“As with the league’s broader approach to health and safety, we want to ensure that our players are receiving care that reflects the most up-to-date medical consensus,” said Dr. Allen Sills, NFL Chief Medical Officer. “While the burden of proof is high for NFL players who want to understand the impact of any medical decision on their performance, we are grateful that we have the opportunity to fund these scientifically-sound studies on the use of cannabinoids that may lead to the discovery of data-based evidence that could impact the pain management of our players.”
“The NFL-NFLPA Joint Pain Management Committee is thrilled with the results of this process. We received over 100 proposals from top clinicians and researchers from around the world,” said Dr. Kevin Hill, Co-Chair, NFL-NFLPA Joint Pain Management Committee, Director of Addiction Psychiatry at Beth Israel Deaconess Medical Center, Associate Professor of Psychiatry at Harvard Medical School. “The NFL is eager to advance the science of pain management and performance in an effort to improve the health and safety of the players.”

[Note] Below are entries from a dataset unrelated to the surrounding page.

Lemma same_contents_valid a b : same_contents a b → validate a = Ok tt → validate b = Ok tt.
Proof.
  intros (H1 & H2 & H3) (V1 & V2 & V3 & V4)%validate_spec. apply validate_spec. rewrite <- H1. split_and!; [done|..].
  - intros E. rewrite E in H3. by apply Forall2_nil_inv_r in H3.
  - clear -H3 V3. induction H3 as [|x y la lb Hxy _ IH]; [constructor|]. apply Forall_cons in V3 as [Vx V3].
    constructor; [|by apply IH]. destruct Hxy as (E1 & E2 & _). unfold op_known in *. by rewrite <- E1, <- E2.
  - unfold canonical_order in *. replace (map eo_Collection (env_Ops b)) with (map eo_Collection (env_Ops a)); [done|].
    clear -H3. induction H3 as [|x y la lb Hxy _ IH]; [done|]. cbn [map]. by rewrite IH, (proj1 Hxy).
Qed.

Lemma op_json_of_wf op : op_wf op → op_json_wf (op_json_of op).
Proof. intros [[Wi Wt Wr Wd We Wx] _ _ _]. split; try done; [by apply Unix_range|by apply Nanosecond_bound]. Qed.

(** The names of an envelope are UTF-8. *)
Definition env_utf8 (e : TxEnvelope) : Prop :=
  str_utf8 (env_TxID e) ∧ str_utf8 (env_Key e) ∧ Forall (λ op, str_utf8 (eo_Collection op)) (env_Ops e).

(** the bytes of a verified envelope decode to an envelope with the same
    transaction id, key, digest and operations (the timestamps in UTC), and the
    decoder's own check of the digest passes. *)
Theorem envelope_bytes_roundtrip e :
  env_wf e → env_utf8 e → Forall year_ok (env_Ops e) → Verify e = Ok tt →
  ∃ e', UnmarshalTxEnvelope (MarshalBinary e) = Ok e' ∧ same_contents e e' ∧ env_Digest e' = env_Digest e.
Proof.
  intros W (Hu1 & Hu2 & Hu3) Hy HV. unfold Verify in HV. destruct (validate e) as [[]|] eqn:Ev; [|done]. cbn [res_bind] in HV.
  case_decide as Hd; [|done]. clear HV.
  assert (Hops : ∃ ops, mapM op_of_json (map omit_op (map op_json_of (env_Ops e))) = Some ops ∧ Forall2 same_op (env_Ops e) ops).
  { destruct W as [_ _ _ W]. clear -W Hy. induction W as [|op l Hop _ IH]; [by exists []|].
    apply Forall_cons in Hy as [Hy1 Hy]. destruct (IH Hy) as (ops & E & F). destruct (op_roundtrip op Hop Hy1) as (op' & E' & F').
    exists (op' :: ops). cbn [map mapM]. rewrite E'. cbn [mbind option_bind]. rewrite E. by split; [|constructor]. }
  destruct Hops as (ops & Eo & Fo).
  assert (Ho : Forall op_json_wf (map op_json_of (env_Ops e))).
  { apply Forall_map. destruct W as [_ _ _ W]. eapply Forall_impl; [exact W|]. apply op_json_of_wf. }
  set (e' := MkEnv (env_TxID e) (env_Key e) ops (env_Digest e)).
  assert (Hs : same_contents e e') by done.
  exists e'. split; [|done]. unfold UnmarshalTxEnvelope, decode_envelope, MarshalBinary.
  rewrite decode_first_print.
  2: { apply envelope_members_ok. cbn [envelope_json_of ej_Ops]. eapply Forall_impl; [exact Ho|]. by intros o [_ _ _ _ _ _ ?]. }
  2: { apply envelope_members_utf8; [done|done|unfold str_utf8; cbn [envelope_json_of ej_Digest]; rewrite b_of_s_of_b; apply lower_hex_utf8, hex_encode_lower|].
       cbn [envelope_json_of ej_Ops]. apply Forall_map. apply Forall_forall. intros op Hop. rewrite Forall_forall in Hu3.
       split; [by apply Hu3|]. pose proof (ew_ops _ W) as Wo. rewrite Forall_forall in Wo. by destruct (ow_entry _ (Wo op Hop)). }
  rewrite env_fields; [|by vm_compute|done]. cbn [envelope_json_of ej_V ej_Digest ej_Ops ej_TxID ej_Key].
  rewrite decide_False by (intros H; by apply H). rewrite b_of_s_of_b, hex_decode_encode.
  rewrite decide_False by (rewrite <- Hd; unfold computeDigest; rewrite sha256_length; intros H; by apply H).
  rewrite Eo. fold e'. unfold Verify. rewrite (same_contents_valid _ _ Hs Ev). cbn [res_bind].
  rewrite decide_True; [done|]. unfold computeDigest in *. rewrite <- (same_contents_input _ _ Hs). exact Hd.
Qed.

(** ** Examples *)

Definition sample_ops : list TxEnvelopeOp :=
  [MkEnvOp "accounts" sample_entry None; MkEnvOp "accounts" (NewDelete (MkTime 2024 2 29 23 59 59 [5] (-330)) 9) None;
   MkEnvOp "ledger" (NewInsert (MkTime 2024 1 1 0 0 0 [] 0) 4 (Some ∅)) None].

Definition sample_env : TxEnvelope :=
  MkEnv "e1-0001" "k" sample_ops (computeDigest false (MkEnv "e1-0001" "k" sample_ops [])).

(** The same operations with the timestamps of the first two in UTC. *)
Definition sample_ops_utc : list TxEnvelopeOp :=
  [MkEnvOp "accounts" (MkEntry 7 OpInsert (MkTime 2024 2 29 18 29 58 [1; 2; 5] 0) 1 (Some sample_data) 0 (-5) None) None;
   MkEnvOp "accounts" (NewDelete (MkTime 2024 3 1 5 29 59 [5] 0) 9) None;
   MkEnvOp "ledger" (NewInsert (MkTime 2024 1 1 0 0 0 [] 0) 4 (Some ∅)) None].

Definition sample_env_utc : TxEnvelope := MkEnv "e1-0001" "k" sample_ops_utc (env_Digest sample_env).
Lemma kept newest cov s0 e0 n i :
  Forall2 (λ (se : Segment * list located) c, cov_honest ds0 se.1 se.2 c) (zip segs0 es0) cov →
  Forall (cov_checked all newest ds epoch) cov →
  segs0 !! i = Some s0 → es0 !! i = Some e0 → nums0 !! i = Some n →
  n ∈ nums ∧ ∀ k s e, all !! k = Some s → es !! k = Some e → path s = seg_path dir n → kept_seg newest s0 e0 s e.
Proof.
  intros Hc Hck Hs Hes Hni.
  assert (Hz : zip segs0 es0 !! i = Some (s0, e0)) by (rewrite lookup_zip_with, Hs; cbn; by rewrite Hes).
  destruct (Forall2_lookup_l _ _ _ _ _ Hc Hz) as (c & Hci & Hhon). cbn [fst snd] in Hhon.
  rewrite Forall_lookup in Hck. destruct (Hck _ _ Hci) as (s & Hb & Hag & Hnw & Hsum).
  destruct (numbered_lookup _ _ _ _ _ Hn0 Hs) as (n' & Hn' & Hp0 & Hr0). rewrite Hni in Hn'. injection Hn' as <-.
  destruct (by_name_elem _ _ _ Hb) as [Hsin Hbase]. destruct (numbered_elem _ _ _ _ Hn Hsin) as (k & Hk & Hp & Hr).
  pose proof Hhon as [Hname Hsize Hcs Htx]. rewrite Hname, Hp, Hp0, !seg_path_base in Hbase. apply seg_name_inj in Hbase as ->; [|done|done].
  split; [done|]. intros j s' e Hj He Hp'. assert (s' = s) as ->.
  { apply (same_path all all_NoDup); [by eapply list_elem_of_lookup_2|done|congruence]. }
  destruct (Forall2_lookup_lr _ _ _ _ _ _ Hh Hj He) as [I P].
  destruct (Forall2_lookup_lr _ _ _ _ _ _ Hh0 Hs Hes) as [I0 P0].
  rewrite Hsize, Hcs in Hsum. unfold prefixChecksum in Hsum. destruct (_ || _); [done|]. rewrite Nat2Z.id in Hsum. injection Hsum as Hsum.
  assert (Hpre : take (size s0) (disk s) = disk s0).
  { apply Hsha; [by eapply list_elem_of_lookup_2|done|]. by apply hexsum_inj. }
  destruct (seg_grew _ _ _ _ I0 P0 I P Hpre) as [Hle Hgr]. split; [done|done| |].
  - intros Hlt. apply Hnw. lia.
  - eapply agree_visible; [exact Hhon|exact Hag|by eapply below_covered|]. rewrite Forall_lookup in Hlate. by eapply Hlate.
Qed.

(** The entries each step of a plan replays. *)
Definition steps_read (plan : list replayStep) (ls : list (list located)) : Prop :=
  Forall2 (λ st l, ScanStampedFromOffset (rs_seg st) (rs_from st) = (l, None)) plan ls.
Definition steps_log (plan : list replayStep) (ls : list (list located)) : list log_entry :=
  concat (zip_with (λ st l, seg_log (path (rs_seg st)) l) plan ls).

Lemma rest_steps B esB : holds_all B esB → ∃ ls,
  steps_read (map (λ s, MkStep s 0) (filter (λ s, 0 < size s) B)) ls ∧
  steps_log (map (λ s, MkStep s 0) (filter (λ s, 0 < size s) B)) ls = full_log B esB.
Proof.
  intros H. induction H as [|s e B esB [I P] _ (ls & H1 & H2)]; [exists []; split; [constructor|done]|].
  destruct (decide (0 < size s)) as [Hs|Hs].
  - exists (e :: ls). rewrite filter_cons_True by done. cbn [map]. split; [constructor; [by apply scan_entries|done]|].
    unfold steps_log, full_log in *. cbn [zip_with concat rs_seg]. by rewrite H2.
  - exists ls. rewrite filter_cons_False by done. split; [done|]. rewrite H2. unfold full_log. cbn [zip_with concat].
    destruct I as [_ Hd _]. replace (size s) with 0 in Hd by lia. rewrite take_0 in Hd. apply holds_empty in Hd as ->. done.
Qed.

Lemma full_log_Forall (P : located → Prop) A ents : Forall (Forall P) ents → Forall (λ x : log_entry, P x.2) (full_log A ents).
Proof.
  intros H. revert A. induction H as [|e ents He _ IH]; intros [|s A]; try (by constructor). unfold full_log. cbn [zip_with concat].
  apply Forall_app. split; [|apply IH]. unfold seg_log. apply Forall_map. exact He.
Qed.

Notation mv := (resolveSegmentPath dir ∘ relSegmentPath dir0).

Section planned.
Context (cov : list SegmentCoverage) (mx : Z) (newest : option (Segment * Z)) (rest : list replayStep).
Hypothesis Hcov : Forall2 (λ (se : Segment * list located) c, cov_honest ds0 se.1 se.2 c) (zip segs0 es0) cov.
Hypothesis Hck : Forall (cov_checked all (fst <$> newest) ds epoch) cov.
Hypothesis Hnw : newest_ok all cov (mx, newest).
Hypothesis Hab : Forall (newest_above (mx, newest)) cov.
Hypothesis Hrest : ∀ name, name ∈ map cov_Segment cov ↔ name ∈ map seg_name nums0.

Lemma len0 : length segs0 = length es0 ∧ length segs0 = length nums0.
Proof.
  split; [by eapply Forall2_length|]. destruct Hn0 as [Hp _ _]. apply (f_equal length) in Hp. by rewrite !length_map in Hp.
Qed.

Lemma at_index i n : nums0 !! i = Some n → ∃ s0 e0 c, segs0 !! i = Some s0 ∧ es0 !! i = Some e0 ∧ cov !! i = Some c ∧ cov_honest ds0 s0 e0 c ∧
  cov_Segment c = seg_name n ∧ (0 ≤ n < two64)%Z.
Proof.
  intros Hi. destruct len0 as [L1 L2]. pose proof (lookup_lt_Some _ _ _ Hi) as Hlt.
  destruct (lookup_lt_is_Some_2 segs0 i ltac:(lia)) as [s0 Hs]. destruct (lookup_lt_is_Some_2 es0 i ltac:(lia)) as [e0 He].
  assert (Hz : zip segs0 es0 !! i = Some (s0, e0)) by (rewrite lookup_zip_with, Hs; cbn; by rewrite He).
  destruct (Forall2_lookup_l _ _ _ _ _ Hcov Hz) as (c & Hci & Hhon). exists s0, e0, c. split_and!; try done.
  - destruct Hhon as [-> _ _ _]. cbn [fst]. destruct (numbered_lookup _ _ _ _ _ Hn0 Hs) as (n' & Hn' & -> & _).
    rewrite Hi in Hn'. injection Hn' as <-. apply seg_path_base.
  - destruct Hn0 as [_ _ Hr]. rewrite Forall_lookup in Hr. by apply (Hr i).
  - destruct Hn0 as [_ _ Hr]. rewrite Forall_lookup in Hr. by apply (Hr i).
Qed.

Lemma max_above n : n ∈ nums0 → (n ≤ mx)%Z.
Proof.
  intros [i Hi]%list_elem_of_lookup. destruct (at_index _ _ Hi) as (s0 & e0 & c & _ & _ & Hc & _ & Hname & Hr).
  rewrite Forall_lookup in Hab. destruct (Hab _ _ Hc) as (k & Hk & Hle & _). rewrite Hname, segmentNum_name in Hk by done.
  by injection Hk as ->.
Qed.

Lemma extends :
  Forall (λ s, path_base (path s) ∉ map cov_Segment cov → ∃ n, segmentNum (path_base (path s)) = Some n ∧ (mx < n)%Z) all →
  ∃ newer, nums = nums0 ++ newer.
Proof.
  intros Hall. pose proof Hn as [Hp Hs Hr]. apply sorted_extends; [apply Hn0|done|..].
  - intros n [i Hi]%list_elem_of_lookup. destruct (at_index _ _ Hi) as (s0 & e0 & c & H1 & H2 & _).
    by destruct (kept _ _ _ _ _ _ Hcov Hck H1 H2 Hi).
  - intros n k Hin Hnot Hk. apply (Z.le_lt_trans _ mx); [by apply max_above|].
    assert (seg_path dir n ∈ map path all) as (s & Hps & Hsin)%list_elem_of_fmap by (rewrite Hp; apply list_elem_of_fmap; eauto).
    rewrite Forall_forall in Hall. rewrite Forall_forall in Hr. destruct (Hall s Hsin) as (k' & Hk' & Hlt).
    + rewrite Hrest, <- Hps, seg_path_base. intros (n' & Heq & Hin')%list_elem_of_fmap.
      apply seg_name_inj in Heq as ->; [done|by apply Hr|]. destruct Hn0 as [_ _ Hr0]. rewrite Forall_forall in Hr0. by apply Hr0.
    + rewrite <- Hps, seg_path_base, segmentNum_name in Hk' by (by apply Hr). injection Hk' as <-. done.
Qed.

“Our team is excited to receive this funding to conduct a systematic, ‘real-world, real-time’ study with professional athletes, and which should shed further light upon the many anecdotal reports that cannabis is helpful in reducing post-competition pain,” said Dr. Mark Wallace, co-principal investigator and director of the Center for Pain Medicine at UC San Diego Health.
“The prevention and treatment of concussions is at the core of my research. That’s why I am excited to have the support of the NFL on this project. Our interdisciplinary research team believes that different cannabinoid formulations found in medical cannabis have the potential to benefit athletes suffering from the acute and long-term chronic effects of concussions. Our research will also work to show that cannabinoids can be used as an alternative to opioids for pain management. Ultimately, this study has the potential to change not only the lives of current and former NFL players, but also the lives of anyone who may suffer from a concussion,” said Dr. Patrick Neary, an exercise physiologist and professor in the Faculty of Kinesiology and Health Studies at the University of Regina.
While the results of the studies funded under this program may inform alternative pain management strategies, they will have no impact on the jointly administered Policy and Program on Substances of Abuse in place under the current NFL-NFLPA collective bargaining agreement (CBA). Elite professional athletes outside of the NFL will be participating in the studies funded under this award. NFL players are not permitted to participate.